Canta y no llores (on the day of the dead)

10 Nov

I was born on a really special day,  the only day of the year when it is celebrated dead people: the second of November.

In Italy and most of the catholic countries it is normally a day where people go to cemeteries and pray for their beloved.

When I was a kid, I hated being born on such a sad day, I hated that I couldn’t celebrate my birthday at school with schoolmates because on that day everything was normally shut in order to commemorate the dead.

By growing up, I started to change my mind. I was just considering that being born on the day of dead was somehow special, because every year I celebrated life instead.
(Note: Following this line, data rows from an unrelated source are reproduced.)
(** * quant-demo: signal ensemble, risk rules, ledger and back-test drivers

    A shallow embedding of the Python sources
    - [position_manager.py]  (RiskManager, Position, Portfolio),
    - [strategy_ensemble.py] (TrendStrategy, MeanReversionStrategy,
      MarketRegimeDetector, StrategyEnsemble),
    - [backtest.py]          (BacktestEngine and its report),
    - [backtest_v3.py]       (MAStrategy, backtest_with_chart),
    - [scanner.py]           (ScannerEngine.analyze, OpportunityFinder),
    followed by the properties of the specification that concern them and
    by further properties of the code.

    Numbers.  The sources compute with binary floating point.  In the
    first part a finite number is an exact rational ([Q]) and a cell of a
    pandas column that holds NaN is [None]: rounding, overflow and signed
    zeros are outside that model, [==] on [Q] stands for numeric equality,
    and what is proved there is about the structure of the computation (what
    is recorded, what is mutated, which call raises, which branch follows
    from which answer).  Where Python raises [ZeroDivisionError] the model
    returns an explicit error; where numpy would produce NaN or an infinity
    from a division by zero the model produces an undefined cell.

    A decision that sits on a threshold is another matter: it is taken on
    rounded numbers.  The second part embeds the code of such decisions
    again on binary64 numbers ([Binary64]), with the column operations of
    pandas as parameters, and states the claims about them there. *)

From Stdlib Require Import QArith Qround Lqa ZArith Bool.
From Stdlib Require Import Floats.SpecFloat.
From stdpp Require Import gmap strings list option.

Local Open Scope Q_scope.

(** ** Comparisons on numbers, as booleans *)

Definition Qltb (x y : Q) : bool := negb (Qle_bool y x).
Definition Qgtb (x y : Q) : bool := Qltb y x.
Definition Qleb (x y : Q) : bool := Qle_bool x y.
Definition Qgeb (x y : Q) : bool := Qle_bool y x.

(** Python's [min(a, b)]: the second argument only when it is smaller. *)
Definition pymin (a b : Q) : Q := if Qltb b a then b else a.

(** ** Enumerations of [strategy_ensemble.py] *)

Inductive Signal := BUY | SELL | HOLD.

Definition Signal_value (s : Signal) : Q :=
  match s with BUY => 1 | SELL => -1 | HOLD => 0 end.

Inductive MarketRegime := TREND_UP | TREND_DOWN | MEAN_REVERSION.

Definition MarketRegime_value (r : MarketRegime) : string :=
  match r with
  | TREND_UP => "trend_up"
  | TREND_DOWN => "trend_down"
  | MEAN_REVERSION => "mean_reversion"
  end.

(** ** Exceptions and results of calls that mutate a ledger *)

Inductive exn := ZeroDivisionError | IndexError.

(** ** [position_manager.py] *)

Module RiskManager.

Record t := mk {
  max_position_pct : Q;
  max_loss_pct : Q;
  take_profit_pct : Q;
  trailing_stop_pct : Q
}.

(** [RiskManager()] with its default arguments. *)
Definition default : t := mk (3 # 10) (- (7 # 100)) (15 # 100) (5 # 100).

(** [calculate_position_size]: the regime is compared as a string. *)
Definition calculate_position_size
    (self : t) (signal_strength : Q) (market_regime : string)
    (account_balance : Q) : Q :=
  let base_pct :=
    if Qgeb signal_strength (8 # 10) then max_position_pct self
    else if Qgeb signal_strength (5 # 10) then max_position_pct self * (75 # 100)
    else max_position_pct self * (5 # 10) in
  let base_pct :=
    if String.eqb market_regime "mean_reversion" then base_pct * (7 # 10)
    else if String.eqb market_regime "trend_down" then base_pct * (5 # 10)
    else base_pct in
  let position_value := account_balance * base_pct in
  pymin position_value (account_balance * max_position_pct self).
(** [s.lstrip()], [s.rstrip()], [s.strip()] *)
Fixpoint lstrip (s : str) : str :=
  match s with
  | [] => []
  | c :: s' => if is_space c then lstrip s' else s
  end.

Definition rstrip (s : str) : str := rev (lstrip (rev s)).

Definition strip (s : str) : str := rstrip (lstrip s).

(** [s.title()] for text in ASCII: a cased character, which is a letter
    A to Z or a to z, is upper-cased when the character before it is not
    cased, and lower-cased otherwise. *)
Fixpoint title_scan (previous_is_cased : bool) (s : str) : str :=
  match s with
  | [] => []
  | c :: s' =>
      (if previous_is_cased then to_lower c else to_upper c)
        :: title_scan (is_lower c || is_upper c) s'
  end.

Definition str_title (s : str) : str := title_scan false s.

(** [s[i:j]] for [0 <= i] and [0 <= j] *)
Definition slice (s : str) (i j : nat) : str := firstn (j - i) (skipn i s).

(* ================================================================= *)
(** ** Regular expressions ([re])

    The fragment the script's four patterns are written in: a pattern is a
    sequence of literal characters, greedy repetitions of a character
    class, the anchors [^] and [$] as [re.MULTILINE] reads them, and the
    parentheses of one capturing group.  The matcher backtracks as [re]
    does: a repetition first takes as many characters as it can and gives
    them back one at a time while the rest of the pattern fails. *)

Inductive atom : Type :=
| Chr (c : ascii)
| Rep (cls : ascii -> bool) (min : nat)
| Bol
| Eol
| GOpen
| GClose.

Definition regex := list atom.

(** A literal run of characters. *)
Definition lits (s : str) : regex := map Chr s.

(** End position and span of group 1. *)
Definition match_result : Type := (nat * (nat * nat))%type.

(** Greedy repetition of [cls], at least [min] times, [n] taken so far,
    then the continuation [k]. *)
Fixpoint greedy (cls : ascii -> bool) (min : nat)
    (k : option ascii -> str -> nat -> option match_result)
    (prev : option ascii) (s : str) (pos n : nat) {struct s}
  : option match_result :=
  let stop := if min <=? n then k prev s pos else None in
  match s with
  | x :: s' =>
      if cls x then
        match greedy cls min k (Some x) s' (S pos) (S n) with
        | Some r => Some r
        | None => stop
        end
      else stop
  | [] => stop
  end.
(** What a successful [get_accessibility_tree] reports: the regular
    applications that have a window, in order, each with
    [has_windows = True] and the dictionaries of the trees, built without a
    depth limit, of those of its windows for which the construction did not
    raise, in order; an entry may so be without trees, but one entry at
    least has a tree. As frontmost application it names the first regular
    application that is active or, when none is, the first regular
    application, whether or not it is among those reported. *)
Theorem get_accessibility_tree_success
    (raises : AXUIElementRef -> bool)
    (running_apps : list NSRunningApplication) (a : string)
    (l : list (AppEntry Dict)) :
  get_accessibility_tree raises running_apps = Success a l ->
  l = map (fun app =>
             mkAppEntry (localizedName app) (processIdentifier app)
                        (isActive app) true
                        (map (fun window => to_dict (build window None))
                             (built_windows raises app)))
          (filter has_window (filter is_regular running_apps))
  /\ (exists entry, In entry l /\ windows entry <> [])
  /\ option_map localizedName (named_frontmost running_apps) = Some a.
Proof.
  rewrite get_accessibility_tree_eq. unfold named_frontmost.
  destruct (filter is_regular running_apps) as [|app rest]; [discriminate|].
  destruct (existsb (has_built_window raises) (app :: rest)) eqn:Hex;
    [|discriminate].
  intros E.
  assert (Ha : a = localizedName
                     match find isActive (app :: rest) with
                     | Some app0 => app0
                     | None => app
                     end) by congruence.
  assert (Hl : l = map (fun app0 => tree_entry raises (entry_of app0))
                       (filter has_window (app :: rest))) by congruence.
  clear E.
  assert (Hl' : l = map (fun app0 =>
                           mkAppEntry (localizedName app0)
                             (processIdentifier app0) (isActive app0) true
                             (map (fun window => to_dict (build window None))
                                  (built_windows raises app0)))
                        (filter has_window (app :: rest))).
  { rewrite Hl. apply map_ext_in. intros b Hb. apply filter_In in Hb.
    unfold tree_entry, entry_of, built_windows.
    cbn [app_name pid frontmost has_windows windows].
    now rewrite (proj2 Hb), window_trees_eq. }
  split; [exact Hl'|]. split.
  - apply existsb_has_built_window in Hex. destruct Hex as (b & Hb & Hw).
    exists (mkAppEntry (localizedName b) (processIdentifier b) (isActive b)
              true
              (map (fun window => to_dict (build window None))
                   (built_windows raises b))).
    split.
    + rewrite Hl'.
      apply (in_map (fun app0 =>
                       mkAppEntry (localizedName app0)
                         (processIdentifier app0) (isActive app0) true
                         (map (fun window => to_dict (build window None))
                              (built_windows raises app0)))).
      apply filter_In. split; [exact Hb|].
      unfold has_window. unfold built_windows in Hw.
      destruct (get_application_windows b); [now contradiction Hw|].
      reflexivity.
    + cbn [windows]. intros E. apply map_eq_nil in E. contradiction.
  - rewrite Ha. now destruct (find isActive (app :: rest)).
Qed.

Lemma get_accessibility_tree_success_witness :
  get_accessibility_tree Desktop.group_raises Desktop.running_apps
  = Success "Finder"
      [mkAppEntry "Safari" 304 false true
         [to_dict (build Samples.window None)]]
  /\ [mkAppEntry "Safari" 304 false true
        [to_dict (build Samples.window None)]]
     = map (fun app =>
              mkAppEntry (localizedName app) (processIdentifier app)
                         (isActive app) true
                         (map (fun window => to_dict (build window None))
                              (built_windows Desktop.group_raises app)))
           (filter has_window (filter is_regular Desktop.running_apps)).
Proof.
  assert (E : get_accessibility_tree Desktop.group_raises
                Desktop.running_apps
              = Success "Finder"
                  [mkAppEntry "Safari" 304 false true
                     [to_dict (build Samples.window None)]])
    by (rewrite get_accessibility_tree_eq; reflexivity).
  split; [exact E|].
  apply (get_accessibility_tree_success Desktop.group_raises
           Desktop.running_apps "Finder" _ E).
Defined.

(* ------------------------------------------------------------------------- *)
(** ** [find_element] *)

Lemma first_result_firstn_eq {A R : Type} (f : A -> option R) (n : nat)
    (l : list A) :
  first_result_firstn f n l = first_result f (firstn n l).
Proof.
  revert l; induction n as [|n IH]; intros [|a l]; cbn; try reflexivity.
  destruct (f a); [reflexivity | apply IH].
Qed.

Lemma flat_map_firstn_eq {A B : Type} (f : A -> list B) (n : nat)
    (l : list A) :
  flat_map_firstn f n l = flat_map f (firstn n l).
Proof.
  revert l; induction n as [|n IH]; intros [|a l]; cbn; try reflexivity.
  now rewrite IH.
Qed.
And few years ago I discovered that if you ever want to celebrate the day of the dead somewhere in the world, that place is Mexico, where the deceased come back to visit their beloved during the month of November

A place where on 2nd of November people would cry of course, but would transform such a mystic fact as death into something to enjoy and celebrate. Celebrate the fact that when somebody dies, is actually going somewhere better.

Last year I had met Zitaima, a lovely Mexican girl at a birthday party in London, she had suggested me once again to go to her country on that date because celebrations were great and there was probably not a best time to enjoy Mexican folklore.

She convinced me immediately. I said her goodbye and promised I would go and visit her soon. And surprisingly, it was quite soon and my wish was going to realize soon. It is not coincidence that I landed in Mexico City on the 30th October, directly from Los Angeles.

I spent just one day in D.F. (Distrito Federal – Mexico City) and the following morning I left to Patzcuaro, in the state of Michoacán, a trip of about 5 hours driving from the capital.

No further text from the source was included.